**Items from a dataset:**
(** * vboot: the verified-boot decision engine, embedded in Rocq

    The development follows the C sources of the firmware library:

    - [firmware/2lib/2misc.c]: [vb2api_fail], [vb2_check_recovery],
      [vb2_check_dev_switch], [vb2_check_tpm_clear], [vb2_select_fw_slot];
    - [firmware/lib20/misc.c]: [vb2_load_fw_keyblock], [vb2_load_fw_preamble];
    - [firmware/lib/vboot_api_kernel.c]: [VbTryLoadKernel], [VbBootNormal],
      [vb2_commit_data].

    Unsigned C integers are integers of [Z]; where the C code can wrap
    around, the wrap is written out ([u8], [u32]).  A bit mask whose bit
    positions are declared in a header outside the sources at hand is a set
    of named flags: [w |= F] is [bit_set w F], [w &= ~F] is [bit_clear w F]
    and [w & F] is [w F]. *)

From Stdlib Require Import ZArith List Bool Lia.
Import ListNotations.
Local Open Scope Z_scope.

(** ** Machine integers *)

Definition u8 (z : Z) : Z := z mod 2 ^ 8.
Definition u32 (z : Z) : Z := z mod 2 ^ 32.

Definition is_u32 (z : Z) : Prop := 0 <= z < 2 ^ 32.

(** ** Return codes

    [vb2_error_t] is a C enumeration.  The constructors are the codes the
    embedded functions name; [VB2_ERROR_EX n] stands for any other non-zero
    code, as a host callback or a library helper may return. *)

Inductive vb2_error_t : Set :=
| VB2_SUCCESS
| VB2_ERROR_NV_WRITE
| VB2_ERROR_SECDATA_FIRMWARE_WRITE
| VB2_ERROR_SECDATA_KERNEL_WRITE
| VB2_ERROR_FW_KEYBLOCK_WORKBUF_ROOT_KEY
| VB2_ERROR_FW_KEYBLOCK_WORKBUF_HEADER
| VB2_ERROR_FW_KEYBLOCK_WORKBUF
| VB2_ERROR_FW_KEYBLOCK_VERSION_RANGE
| VB2_ERROR_FW_KEYBLOCK_VERSION_ROLLBACK
| VB2_ERROR_FW_PREAMBLE2_DATA_KEY
| VB2_ERROR_FW_PREAMBLE2_WORKBUF_HEADER
| VB2_ERROR_FW_PREAMBLE2_WORKBUF
| VB2_ERROR_FW_PREAMBLE_VERSION_RANGE
| VB2_ERROR_FW_PREAMBLE_VERSION_ROLLBACK
| VB2_ERROR_LK_NO_DISK_FOUND
| VB2_ERROR_LK_NO_KERNEL_FOUND
| VB2_ERROR_LK_INVALID_KERNEL_FOUND
| VBERROR_REBOOT_REQUIRED
| VBERROR_SHUTDOWN_REQUESTED
| VB2_ERROR_EX (n : positive).

(** The C test [if (rv)]. *)
Definition failed (rv : vb2_error_t) : bool :=
  match rv with VB2_SUCCESS => false | _ => true end.

(** ** Flag words *)

Inductive vb2_context_flag : Set :=
| VB2_CONTEXT_NVDATA_CHANGED
| VB2_CONTEXT_SECDATA_FIRMWARE_CHANGED
| VB2_CONTEXT_SECDATA_KERNEL_CHANGED
| VB2_CONTEXT_RECOVERY_MODE
| VB2_CONTEXT_DEVELOPER_MODE
| VB2_CONTEXT_FORCE_RECOVERY_MODE
| VB2_CONTEXT_DISABLE_DEVELOPER_MODE
| VB2_CONTEXT_FORCE_WIPEOUT_MODE
| VB2_CONTEXT_FW_SLOT_B
| VB2_CONTEXT_NOFAIL_BOOT
| VB2_CONTEXT_NO_SECDATA_FWMP.

Inductive vb2_sd_flag : Set :=
| VB2_SD_FLAG_MANUAL_RECOVERY
| VB2_SD_FLAG_DEV_MODE_ENABLED
| VB2_SD_FLAG_KERNEL_SIGNED
| VB2_SD_FLAG_DISPLAY_AVAILABLE.

Inductive vb2_sd_status : Set :=
| VB2_SD_STATUS_NV_INIT
| VB2_SD_STATUS_SECDATA_FIRMWARE_INIT
| VB2_SD_STATUS_SECDATA_KERNEL_INIT
| VB2_SD_STATUS_CHOSE_SLOT.

Inductive vb2_gbb_flag : Set :=
| VB2_GBB_FLAG_FORCE_DEV_SWITCH_ON
| VB2_GBB_FLAG_DISABLE_FW_ROLLBACK_CHECK
| VB2_GBB_FLAG_FORCE_MANUAL_RECOVERY
| VB2_GBB_FLAG_DISABLE_FWMP.

Inductive vb2_secdata_firmware_flag : Set :=
| VB2_SECDATA_FIRMWARE_FLAG_LAST_BOOT_DEVELOPER
| VB2_SECDATA_FIRMWARE_FLAG_DEV_MODE.

Scheme Equality for vb2_context_flag.
Scheme Equality for vb2_sd_flag.
Scheme Equality for vb2_sd_status.
Scheme Equality for vb2_secdata_firmware_flag.

Section FlagWords.
Context {F : Type} (eqb : F -> F -> bool).

Definition bit_set (w : F -> bool) (f : F) : F -> bool :=
  fun g => if eqb f g then true else w g.

Definition bit_clear (w : F -> bool) (f : F) : F -> bool :=
  fun g => if eqb f g then false else w g.

End FlagWords.

Definition no_bits {F : Type} : F -> bool := fun _ => false.

(** ** Non-volatile storage *)

Inductive vb2_nv_param : Set :=
| VB2_NV_RECOVERY_REQUEST
| VB2_NV_RECOVERY_SUBCODE
| VB2_NV_TRY_COUNT
| VB2_NV_TRY_NEXT
| VB2_NV_FW_TRIED
| VB2_NV_FW_RESULT
| VB2_NV_FW_PREV_TRIED
| VB2_NV_FW_PREV_RESULT
| VB2_NV_DEV_BOOT_USB
| VB2_NV_DEV_BOOT_LEGACY
| VB2_NV_DEV_BOOT_SIGNED_ONLY
| VB2_NV_DEV_DEFAULT_BOOT
| VB2_NV_DIAG_REQUEST
| VB2_NV_DISPLAY_REQUEST
| VB2_NV_DISABLE_DEV_REQUEST
| VB2_NV_CLEAR_TPM_OWNER_REQUEST
| VB2_NV_CLEAR_TPM_OWNER_DONE
| VB2_NV_BATTERY_CUTOFF_REQUEST
| VB2_NV_KERNEL_MAX_ROLLFORWARD
| VB2_NV_TRY_RO_SYNC
| VB2_NV_REQ_WIPEOUT.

**What the task asks:**
Give an exact reproduction of the lines from the one with "Scheme Equality for vb2_context_flag." to the final line of the entries, including both.

**Written answer:**
Scheme Equality for vb2_context_flag.
Scheme Equality for vb2_sd_flag.
Scheme Equality for vb2_sd_status.
Scheme Equality for vb2_secdata_firmware_flag.

Section FlagWords.
Context {F : Type} (eqb : F -> F -> bool).

Definition bit_set (w : F -> bool) (f : F) : F -> bool :=
  fun g => if eqb f g then true else w g.

Definition bit_clear (w : F -> bool) (f : F) : F -> bool :=
  fun g => if eqb f g then false else w g.

End FlagWords.

Definition no_bits {F : Type} : F -> bool := fun _ => false.

(** ** Non-volatile storage *)

Inductive vb2_nv_param : Set :=
| VB2_NV_RECOVERY_REQUEST
| VB2_NV_RECOVERY_SUBCODE
| VB2_NV_TRY_COUNT
| VB2_NV_TRY_NEXT
| VB2_NV_FW_TRIED
| VB2_NV_FW_RESULT
| VB2_NV_FW_PREV_TRIED
| VB2_NV_FW_PREV_RESULT
| VB2_NV_DEV_BOOT_USB
| VB2_NV_DEV_BOOT_LEGACY
| VB2_NV_DEV_BOOT_SIGNED_ONLY
| VB2_NV_DEV_DEFAULT_BOOT
| VB2_NV_DIAG_REQUEST
| VB2_NV_DISPLAY_REQUEST
| VB2_NV_DISABLE_DEV_REQUEST
| VB2_NV_CLEAR_TPM_OWNER_REQUEST
| VB2_NV_CLEAR_TPM_OWNER_DONE
| VB2_NV_BATTERY_CUTOFF_REQUEST
| VB2_NV_KERNEL_MAX_ROLLFORWARD
| VB2_NV_TRY_RO_SYNC
| VB2_NV_REQ_WIPEOUT.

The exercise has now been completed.